§ **THE PROBLEM**: What is needed here is every line of the records that includes "block".

§ **DATA TO EXAMINE**:
(** * ESP32 + PN5180 + e-paper firmware: a shallow embedding of the NFC path

    Two programs of the repository are embedded here.

    - [Sketch]: the Arduino sketch [nfc_display.ino]: the UID validators
      [validate4ByteUID], [validate7ByteUID], [validate10ByteUID], the
      reader [readCard], the NFC branch of [loop] with [updateDisplay],
      and the button interrupts and handlers with the button block of
      [loop].
    - [PN5180]: the ESP-IDF driver component: the bus transport of
      [pn5180_spi.c], the callback setters and the error texts of
      [pn5180.c], and the state machine and command handlers of the
      state-machine source.

    Integers of the C code are [Z] with their wrap-around written out,
    byte buffers are [list Z].  An access through a pointer is a partial
    read or write of the list that stands for the memory behind the
    pointer: [None] is an access outside that memory, which C leaves
    undefined.  Loops that poll the hardware take a [fuel] bound and give
    [None] when it runs out. *)

From Stdlib Require Import ZArith List String Ascii Bool Lia.
Import ListNotations.
Open Scope Z_scope.

(** ** Partial computations *)

Definition bind {A B : Type} (m : option A) (k : A -> option B) : option B :=
  match m with
  | Some a => k a
  | None => None
  end.

Notation "x <- m ;; k" := (bind m (fun x => k))
  (at level 61, m at next level, right associativity).
Notation "' p <- m ;; k" := (bind m (fun x => let p := x in k))
  (at level 61, p pattern, m at next level, right associativity).

(** [load mem i] is [mem[i]]; [store mem i v] is [mem[i] = v]. *)
Definition load (mem : list Z) (i : nat) : option Z := nth_error mem i.

Fixpoint store (mem : list Z) (i : nat) (v : Z) : option (list Z) :=
  match mem, i with
  | [], _ => None
  | _ :: rest, O => Some (v :: rest)
  | b :: rest, S i' =>
      match store rest i' v with
      | Some rest' => Some (b :: rest')
      | None => None
      end
  end.

(** ** The sketch [nfc_display.ino] *)

Module Sketch.

(** The loop
    [for (byteIndex = from; byteIndex < from + count; byteIndex++)
       if (uid[byteIndex] != v) { flag = false; break; }]
    with [flag] initially true: the bytes after the first mismatch are
    not read. *)
Fixpoint all_bytes_are (uid : list Z) (v : Z) (byteIndex count : nat)
  : option bool :=
  match count with
  | O => Some true
  | S count' =>
      b <- load uid byteIndex ;;
      if b =? v then all_bytes_are uid v (S byteIndex) count'
      else Some false
  end.

Definition validate4ByteUID (uid : list Z) : option bool :=
  u0 <- load uid 0 ;;
  if (u0 =? 0x00) || (u0 =? 0x88) then Some false else
  allZero <- all_bytes_are uid 0x00 0 4 ;;
  if allZero then Some false else
  allFF <- all_bytes_are uid 0xFF 0 4 ;;
  if allFF then Some false else
  Some true.

Definition validate7ByteUID (uid : list Z) : option bool :=
  u3 <- load uid 3 ;;
  if negb (u3 =? 0x88) then Some false else
  last3AllZero <- all_bytes_are uid 0x00 4 3 ;;
  if last3AllZero then Some false else
  last3AllFF <- all_bytes_are uid 0xFF 4 3 ;;
  if last3AllFF then Some false else
  u0 <- load uid 0 ;;
  if u0 =? 0x00 then Some false else
  Some true.

Definition validate10ByteUID (uid : list Z) : option bool :=
  allZero <- all_bytes_are uid 0x00 0 10 ;;
  if allZero then Some false else
  allFF <- all_bytes_are uid 0xFF 0 10 ;;
  if allFF then Some false else
  Some true.

(** The reader object [nfc] of the library class [PN5180ISO14443].  Its
    method [activateTypeA(buffer, kind)] belongs to the PN5180 library,
    outside the sketch: it is a field of the environment.  It gives the
    returned [int8_t] and the memory found at [buffer] after the call. *)
Record PN5180ISO14443 : Type := {
  activateTypeA : list Z -> Z -> Z * list Z
}.

(** [for (byteIndex = 0; byteIndex < count; byteIndex++)
       uidBuffer[byteIndex] = responseBuffer[3 + byteIndex];] *)
Fixpoint copy_uid (responseBuffer uidBuffer : list Z) (byteIndex count : nat)
  : option (list Z) :=
  match count with
  | O => Some uidBuffer
  | S count' =>
      b <- load responseBuffer (3 + byteIndex) ;;
      uidBuffer' <- store uidBuffer byteIndex b ;;
      copy_uid responseBuffer uidBuffer' (S byteIndex) count'
  end.

Definition isValidSAK (sakValue : Z) : bool :=
  match sakValue with
  | 0x00 | 0x08 | 0x09 | 0x10 | 0x11
  | 0x18 | 0x20 | 0x28 | 0x88 | 0x89 => true
  | _ => false
  end.

(** [readCard(uidBuffer)]: the result is the returned [int8_t] and the
    caller's buffer after the call. *)
Definition readCard (nfc : PN5180ISO14443) (uidBuffer : list Z)
  : option (Z * list Z) :=
  let responseBuffer := repeat 0xFF 10 in
  let '(rawResponseLength, responseBuffer) :=
    activateTypeA nfc responseBuffer 0 in
  if rawResponseLength <=? 0 then Some (rawResponseLength, uidBuffer) else
  if negb (rawResponseLength =? 4) && negb (rawResponseLength =? 7)
     && negb (rawResponseLength =? 10)
  then Some (-3, uidBuffer) else
  b1 <- load responseBuffer 1 ;;
  b0 <- load responseBuffer 0 ;;
  let atqaValue := (Z.lor (Z.shiftl b1 8) b0) mod 65536 in
  if (atqaValue =? 0x0000) || (atqaValue =? 0xFFFF)
  then Some (-3, uidBuffer) else
  sakValue <- load responseBuffer 2 ;;
  if negb (isValidSAK sakValue) then Some (-3, uidBuffer) else
  if rawResponseLength =? 4 then
    ok <- validate4ByteUID (skipn 3 responseBuffer) ;;
    if negb ok then Some (-3, uidBuffer) else
    uidBuffer' <- copy_uid responseBuffer uidBuffer 0 4 ;;
    Some (4, uidBuffer')
  else if rawResponseLength =? 7 then
    ok <- validate7ByteUID (skipn 3 responseBuffer) ;;
    if negb ok then Some (-3, uidBuffer) else
    uidBuffer' <- copy_uid responseBuffer uidBuffer 0 7 ;;
    Some (7, uidBuffer')
  else if rawResponseLength =? 10 then
    ok <- validate10ByteUID (skipn 3 responseBuffer) ;;
    if negb ok then Some (-3, uidBuffer) else
    uidBuffer' <- copy_uid responseBuffer uidBuffer 0 10 ;;
    Some (10, uidBuffer')
  else Some (-3, uidBuffer).

(** *** The globals of the sketch that the NFC branch reads or writes *)

Inductive SystemMode : Type := MODE_NFC | MODE_WIFI.
Inductive WifiSubMode : Type := WIFI_SUB_NONE | WIFI_SUB_SCAN | WIFI_SUB_MANUAL.

Record globals : Type := {
  currentMode : SystemMode;
  lastDisplayedMode : SystemMode;
  currentWifiSubMode : WifiSubMode;
  lastWifiSubMode : WifiSubMode;
  displayUpdateRequired : bool;
  lastUID : string;
  cardDetected : bool
}.

(** What one pass of [loop] does to the outside, in order. *)
Inductive effect : Type :=
| SerialPrint (s : string)
| NfcReset
| NfcSetupRF
| Delay (ms : Z)
| ShowUIDSmall (uid : string)
| DisplayNoCardScreen
| DisplayWifiMainMenu
| DisplayScanWifiScreen
| DisplayManualConnectScreen.

Definition SystemMode_eqb (a b : SystemMode) : bool :=
  match a, b with
  | MODE_NFC, MODE_NFC | MODE_WIFI, MODE_WIFI => true
  | _, _ => false
  end.

Definition WifiSubMode_eqb (a b : WifiSubMode) : bool :=
  match a, b with
  | WIFI_SUB_NONE, WIFI_SUB_NONE
  | WIFI_SUB_SCAN, WIFI_SUB_SCAN
  | WIFI_SUB_MANUAL, WIFI_SUB_MANUAL => true
  | _, _ => false
  end.

(** [String(value, HEX)]: lower-case digits, no leading zero. *)
Definition hex_digit (d : Z) : ascii :=
  if d <? 10 then ascii_of_nat (48 + Z.to_nat d)
  else ascii_of_nat (87 + Z.to_nat d).

Definition String_HEX (value : Z) : string :=
  if value <? 16 then String (hex_digit value) EmptyString
  else String (hex_digit (value / 16))
         (String (hex_digit (value mod 16)) EmptyString).

Definition toUpper (c : ascii) : ascii :=
  let n := nat_of_ascii c in
  if (Nat.leb 97 n && Nat.leb n 122)%bool then ascii_of_nat (n - 32) else c.

Fixpoint toUpperCase (s : string) : string :=
  match s with
  | EmptyString => EmptyString
  | String c rest => String (toUpper c) (toUpperCase rest)
  end.

(** The loop of [loop] that prints the identifier into [newUID]. *)
Fixpoint format_uid (uidBuffer : list Z) (uidLength : Z)
  (byteIndex count : nat) (newUID : string) : option string :=
  match count with
  | O => Some newUID
  | S count' =>
      b <- load uidBuffer byteIndex ;;
      let newUID := if b <? 0x10 then (newUID ++ "0")%string else newUID in
      let newUID := (newUID ++ String_HEX b)%string in
      let newUID :=
        if Z.of_nat byteIndex <? uidLength - 1 then (newUID ++ " ")%string
        else newUID in
      format_uid uidBuffer uidLength (S byteIndex) count' newUID
  end.

Definition set_card (g : globals) (detected : bool) (uid : string)
  (update : bool) : globals :=
  {| currentMode := currentMode g;
     lastDisplayedMode := lastDisplayedMode g;
     currentWifiSubMode := currentWifiSubMode g;
     lastWifiSubMode := lastWifiSubMode g;
     displayUpdateRequired := update;
     lastUID := uid;
     cardDetected := detected |}.

(** The [switch (currentMode)] block of [loop]. *)
Definition loop_mode_processing (nfc : PN5180ISO14443) (g : globals)
  : option (globals * list effect) :=
  match currentMode g with
  | MODE_NFC =>
      let uidBuffer := repeat 0 10 in
      '(uidLength, uidBuffer) <- readCard nfc uidBuffer ;;
      if 0 <? uidLength then
        newUID <- format_uid uidBuffer uidLength 0 (Z.to_nat uidLength) "" ;;
        let newUID := toUpperCase newUID in
        if negb (cardDetected g) || negb (String.eqb newUID (lastUID g)) then
          Some (set_card g true newUID true,
                [SerialPrint "Card detected: "; SerialPrint newUID; Delay 200])
        else Some (g, [Delay 200])
      else if uidLength <? 0 then
        let recover :=
          if (uidLength =? -2) || (uidLength =? -3)
          then [NfcReset; Delay 50; NfcSetupRF; Delay 100] else [] in
        if cardDetected g then
          Some (set_card g false (lastUID g) true,
                recover ++ [SerialPrint "Card removed"; Delay 200])
        else Some (g, recover ++ [Delay 200])
      else
        if cardDetected g then
          Some (set_card g false "" true,
                [SerialPrint "Card removed"; Delay 200])
        else Some (g, [Delay 200])
  | MODE_WIFI => Some (g, [Delay 100])
  end.

Definition updateDisplay (g : globals) : globals * list effect :=
  if negb (displayUpdateRequired g)
     && SystemMode_eqb (currentMode g) (lastDisplayedMode g)
     && WifiSubMode_eqb (currentWifiSubMode g) (lastWifiSubMode g)
  then (g, [])
  else
    let screen :=
      match currentMode g with
      | MODE_NFC =>
          if cardDetected g then ShowUIDSmall (lastUID g)
          else DisplayNoCardScreen
      | MODE_WIFI =>
          match currentWifiSubMode g with
          | WIFI_SUB_NONE => DisplayWifiMainMenu
          | WIFI_SUB_SCAN => DisplayScanWifiScreen
          | WIFI_SUB_MANUAL => DisplayManualConnectScreen
          end
      end in
    ({| currentMode := currentMode g;
        lastDisplayedMode := currentMode g;
        currentWifiSubMode := currentWifiSubMode g;
        lastWifiSubMode := currentWifiSubMode g;
        displayUpdateRequired := false;
        lastUID := lastUID g;
        cardDetected := cardDetected g |}, [screen]).

(** [loop] after its button block: the mode block, then [updateDisplay]. *)
Definition loop_body (nfc : PN5180ISO14443) (g : globals)
  : option (globals * list effect) :=
  '(g1, e1) <- loop_mode_processing nfc g ;;
  let '(g2, e2) := updateDisplay g1 in
  Some (g2, e1 ++ e2).

(** The effects by which a detected card reaches the user. *)
Definition is_card_event (e : effect) : bool :=
  match e with
  | ShowUIDSmall _ => true
  | SerialPrint s => String.eqb s "Card detected: "
  | _ => false
  end.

§ **WRITTEN SOLUTION**:
      and the button interrupts and handlers with the button block of
(** The [switch (currentMode)] block of [loop]. *)
(** [loop] after its button block: the mode block, then [updateDisplay]. *)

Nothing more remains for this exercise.